Definition executor_initialize (instance_id : string) (state : S) : Task W (CatgaResult bool) :=
  await now := read_clock in sms_create (sm_snapshot_new instance_id state now).

Definition missing_instance (instance_id : string) : CatgaError :=
  CatgaError_new NotFound ("state-machine instance '" +:+ instance_id +:+ "' does not exist").
Definition created_concurrently (instance_id : string) : CatgaError :=
  CatgaError_new Conflict ("state-machine instance '" +:+ instance_id +:+ "' was created concurrently").
Definition changed_concurrently (instance_id : string) : CatgaError :=
  CatgaError_new Conflict ("state-machine instance '" +:+ instance_id +:+ "' changed while handling its event").

(** The result of the event once its outcome is stored *)
Definition stored_result (stored : CatgaResult bool) (result : StateMachineResult K) (refused : CatgaError)
    : CatgaResult (StateMachineResult K) :=
  let? ok := stored in if (ok : bool) then Ok result else Err refused.

Definition executor_handle_erased (m : StateMachine) (instance_id : string) (event : any) (categories : list TypeId)
    : Task W (CatgaResult (StateMachineResult K)) :=
  await? found := sms_get instance_id in
  match found with
  | None =>
      match create_initial_erased m instance_id event with
      | Err e => Done (Err e)
      | Ok None => Done (Err (missing_instance instance_id))
      | Ok (Some state) =>
          await outcome := handle_erased m state event categories in
          match fst outcome with
          | Err e => Done (Err e)
          | Ok result =>
              if negb (res_handled result) then Done (Ok result)
              else
                await now := read_clock in
                await stored := sms_create (sm_snapshot_new instance_id (snd outcome) now) in
                Done (stored_result stored result (created_concurrently instance_id))
          end
      end
  | Some snapshot =>
      await outcome := handle_erased m (sn_state snapshot) event categories in
      match fst outcome with
      | Err e => Done (Err e)
      | Ok result =>
          if negb (res_handled result) then Done (Ok result)
          else
            await now := read_clock in
            match sm_next_version snapshot (snd outcome) now with
            | Err e => Done (Err e)
            | Ok next =>
                await stored := sms_update (sn_version snapshot) next in
                Done (stored_result stored result (changed_concurrently instance_id))
            end
      end
  end.

Definition executor_handle (categories : forall k, Ty k -> list TypeId) (m : StateMachine) (instance_id : string)
    (k : TypeId) (event : Ty k) : Task W (CatgaResult (StateMachineResult K)) :=
  executor_handle_erased m instance_id (existT k event) (categories k event).

Definition executor_get (instance_id : string) : Task W (CatgaResult (option (StateMachineSnapshot S))) :=
  sms_get instance_id.

(** ** The router *)

Section router.
Context (categories : forall k, Ty k -> list TypeId) (m : StateMachine).

Abbreviation erased_route := (any -> Task W (CatgaResult (StateMachineResult K))).

Definition TypedEventRoute (k : TypeId) (resolve_instance_id : Ty k -> string) : erased_route := fun event =>
  match downcast Ty k event with
  | None => Done (fail Internal ("state-machine route event type mismatch: expected " +:+ type_name k))
  | Some e =>
      let instance_id := resolve_instance_id e in
      if trim_is_empty instance_id
      then Done (fail Validation ("state-machine instance id cannot be empty for event " +:+ type_name k))
      else executor_handle categories m instance_id k e
  end.

Record StateMachineEventRouter := mkRouter {
  rt_routes : gmap TypeId erased_route;
  rt_fallback : option (any -> CatgaResult string)
}.

Definition router_new : StateMachineEventRouter := mkRouter ∅ None.

Definition for_event (r : StateMachineEventRouter) (k : TypeId) (resolver : Ty k -> string) : StateMachineEventRouter :=
  mkRouter (<[k := TypedEventRoute k resolver]> (rt_routes r)) (rt_fallback r).

Definition with_fallback (r : StateMachineEventRouter) (resolver : any -> CatgaResult string) : StateMachineEventRouter :=
  mkRouter (rt_routes r) (Some resolver).

Definition find_route (r : StateMachineEventRouter) (k : TypeId) : option erased_route := rt_routes r !! k.

Definition route (r : StateMachineEventRouter) (k : TypeId) (event : Ty k) : Task W (CatgaResult (StateMachineResult K)) :=
  match find_route r k with
  | Some found => found (existT k event)
  | None =>
      match rt_fallback r with
      | None => Done (fail Unsupported ("no state-machine route is registered for event " +:+ type_name k))
      | Some fallback =>
          match fallback (existT k event) with
          | Err e => Done (Err e)
          | Ok instance_id =>
              if trim_is_empty instance_id
              then Done (fail Validation "state-machine fallback instance id cannot be empty")
              else executor_handle_erased m instance_id (existT k event) (categories k event)
          end
      end
  end.
End router.
End machine.
Arguments EventNone {W S E}.
Arguments EventSync {W S E}.
Arguments EventAsync {W S E}.

(** ** The in-memory store *)

(** A slot holds a pointer, which identifies the allocation, and the snapshot behind it.
    [sw_commits] is a history of the snapshots that were stored, which the code does not keep. *)
Section memory_store.
Context {S App : Type}.

Record SMWorld := mkSMWorld {
  sw_snapshots : gmap string (nat * StateMachineSnapshot S);
  sw_fresh : nat;
  sw_commits : list (StateMachineSnapshot S);
  sw_clock : SystemTime;
  sw_app : App
}.

(** [Arc::new(snapshot)] in the slot of its instance *)
Definition publish_snapshot (s : StateMachineSnapshot S) (w : SMWorld) : SMWorld :=
  mkSMWorld (<[sn_instance_id s := (sw_fresh w, s)]> (sw_snapshots w)) (sw_fresh w + 1) (sw_commits w ++ [s])
    (sw_clock w) (sw_app w).

Definition memory_create (s : StateMachineSnapshot S) (w : SMWorld) : CatgaResult bool * SMWorld :=
  match sw_snapshots w !! sn_instance_id s with
  | None => (Ok true, publish_snapshot s w)
  | Some _ => (Ok false, w)
  end.

Definition memory_get (instance_id : string) (w : SMWorld) : CatgaResult (option (StateMachineSnapshot S)) * SMWorld :=
  (Ok (snd <$> sw_snapshots w !! instance_id), w).

(** [SnapshotSlot::replace]: the exchange succeeds when the slot still has the pointer. *)
Definition slot_replace (expected : nat) (next : StateMachineSnapshot S) (w : SMWorld) : bool * SMWorld :=
  match sw_snapshots w !! sn_instance_id next with
  | Some (pointer, _) => if (pointer =? expected)%nat then (true, publish_snapshot next w) else (false, w)
  | None => (false, w)
  end.

(** The loop of [update]; [None] when [fuel] rounds did not decide *)
Fixpoint update_loop (fuel : nat) (expected_version : Z) (next : StateMachineSnapshot S) : Task SMWorld (option (CatgaResult bool)) :=
  match fuel with
  | O => Done None
  | Datatypes.S fuel =>
      await current := atomically (fun w => (sw_snapshots w !! sn_instance_id next, w)) in
      match current with
      | None => Done (Some (Ok false))
      | Some (pointer, snapshot) =>
          if negb (sn_version snapshot =? expected_version) then Done (Some (Ok false))
          else
            await replaced := atomically (slot_replace pointer next) in
            if replaced then Done (Some (Ok true)) else update_loop fuel expected_version next
      end
  end.

(** Two rounds decide ([update_two_rounds] below), so the default is not reached. *)
Definition memory_update (expected_version : Z) (next : StateMachineSnapshot S) : Task SMWorld (CatgaResult bool) :=
  if negb (sm_is_next_version expected_version (sn_version next)) then Done (Ok false)
  else
    await slot := atomically (fun w => (bool_decide (is_Some (sw_snapshots w !! sn_instance_id next)), w)) in
    if negb slot then Done (Ok false)
    else await r := update_loop 2 expected_version next in Done (default (Ok false) r).

#[export] Instance memory_machines : StateMachineStore (W := SMWorld) (S := S) := {
  sms_create s := atomically (memory_create s);
  sms_get id := atomically (memory_get id);
  sms_update := memory_update
}.
End memory_store.
Arguments SMWorld : clear implicits.

(** ** Properties *)

(** The results that a task can end with, whatever happens around it *)
Inductive ends {W A} : Task W A -> A -> Prop :=
| ends_done a : ends (Done a) a
| ends_await d e n c w a : ends (n c w) a -> ends (Await d e n) a.

(** A task that changes the world as [R] allows gives one of its results. *)
Lemma rg_ends {W A} (R : W -> W -> Prop) (inv : W -> Prop) (P : A -> Prop) (t : Task W A) w :
  (forall w w', R w w' -> inv w -> inv w') -> respects R t -> (forall a, ends t a -> P a) -> inv w ->
  rg R R (fun x w1 => inv w1 /\ forall a, x = Some a -> P a) t w.
Proof.
  intros Hinv. assert (forall w w', rtc R w w' -> inv w -> inv w') as Hrtc.
  { intros w1 w2 Hr. induction Hr; eauto. }
  revert w. induction t as [a| |d e n IH]; intros w Ht HP Hi w1 Hw; simpl.
  - split; [by eapply Hrtc |]. intros b [= <-]. apply HP. constructor.
  - split; [by eapply Hrtc | done].
  - destruct Ht as [Hd Hc]. split; [done |]. intros c. destruct (Hc c w1) as [He Hn]. split; [done |].
    apply IH; [done | | eapply Hinv; [done |]; by eapply Hrtc]. intros a Ha. apply HP. by econstructor.
Qed.

Section executor_properties.
Context {W TypeId : Type} `{Countable TypeId} (Ty : TypeId -> Type) {S K : Type} `{Countable K}.
Context `{!StateMachineState (S := S) (K := K)} `{!StateMachineStore (W := W) (S := S)} (clock : W -> SystemTime)
  (m : StateMachine (W := W) Ty (S := S) (K := K)).
Context (inv : W -> Prop) (R : W -> W -> Prop) (history : W -> string -> list (StateMachineSnapshot S))
  (storable : StateMachineSnapshot S -> Prop).

Abbreviation snapshot := (StateMachineSnapshot S).

(** One event takes an instance from a snapshot to the next. *)
Definition handles (event : Any Ty) (categories : list TypeId) (result : StateMachineResult K) (before after : S) : Prop :=
  res_handled result = true /\ ends (handle_erased Ty m before event categories) (Ok result, after).

Definition event_step (prev next : snapshot) : Prop :=
  sn_instance_id next = sn_instance_id prev /\ sn_version next = sn_version prev + 1
  /\ exists event categories result, handles event categories result (sn_state prev) (sn_state next).

(** What the executor relies on: the history of an instance only grows, from version 0 by one,
    and every snapshot in it comes from the one before it by an event.  [storable] are the snapshots
    that the store can give back as they were; those that the executor makes are. *)
Class MachineStoreLaws : Prop := {
  ml_refl w : R w w;
  ml_inv w w' : R w w' -> inv w -> inv w';
  ml_prefix w w' id : R w w' -> inv w -> history w id `prefix_of` history w' id;
  ml_version w id i s : inv w -> history w id !! i = Some s -> sn_version s = Z.of_nat i /\ sn_instance_id s = id;
  ml_get id w : inv w ->
    rg R R (fun x w1 => inv w1 /\ forall s, x = Some (Ok (Some s)) -> s ∈ history w1 id) (sms_get id) w;
  ml_stored w id s : inv w -> s ∈ history w id -> storable s;
  ml_new w id state : inv w -> storable (sm_snapshot_new id state (clock w));
  ml_next w prev state next : inv w -> storable prev -> sm_next_version prev state (clock w) = Ok next -> storable next;
  ml_create s w : inv w -> sn_version s = 0 -> storable s ->
    rg R R (fun x w1 => inv w1 /\ (x = Some (Ok true) -> history w1 (sn_instance_id s) !! 0%nat = Some s)) (sms_create s) w;
  ml_update prev next w : inv w -> prev ∈ history w (sn_instance_id prev) -> event_step prev next -> storable next ->
    rg R R (fun x w1 => inv w1 /\ (x = Some (Ok true) ->
        exists i, history w1 (sn_instance_id prev) !! i = Some prev /\ history w1 (sn_instance_id prev) !! Datatypes.S i = Some next))
      (sms_update (sn_version prev) next) w
}.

** EXERCISE DESCRIPTION **
Search the preceding listing for "Abbreviation" and extract every line where it is found.

** SOLVED PROBLEM **
Abbreviation erased_route := (any -> Task W (CatgaResult (StateMachineResult K))).
Abbreviation snapshot := (StateMachineSnapshot S).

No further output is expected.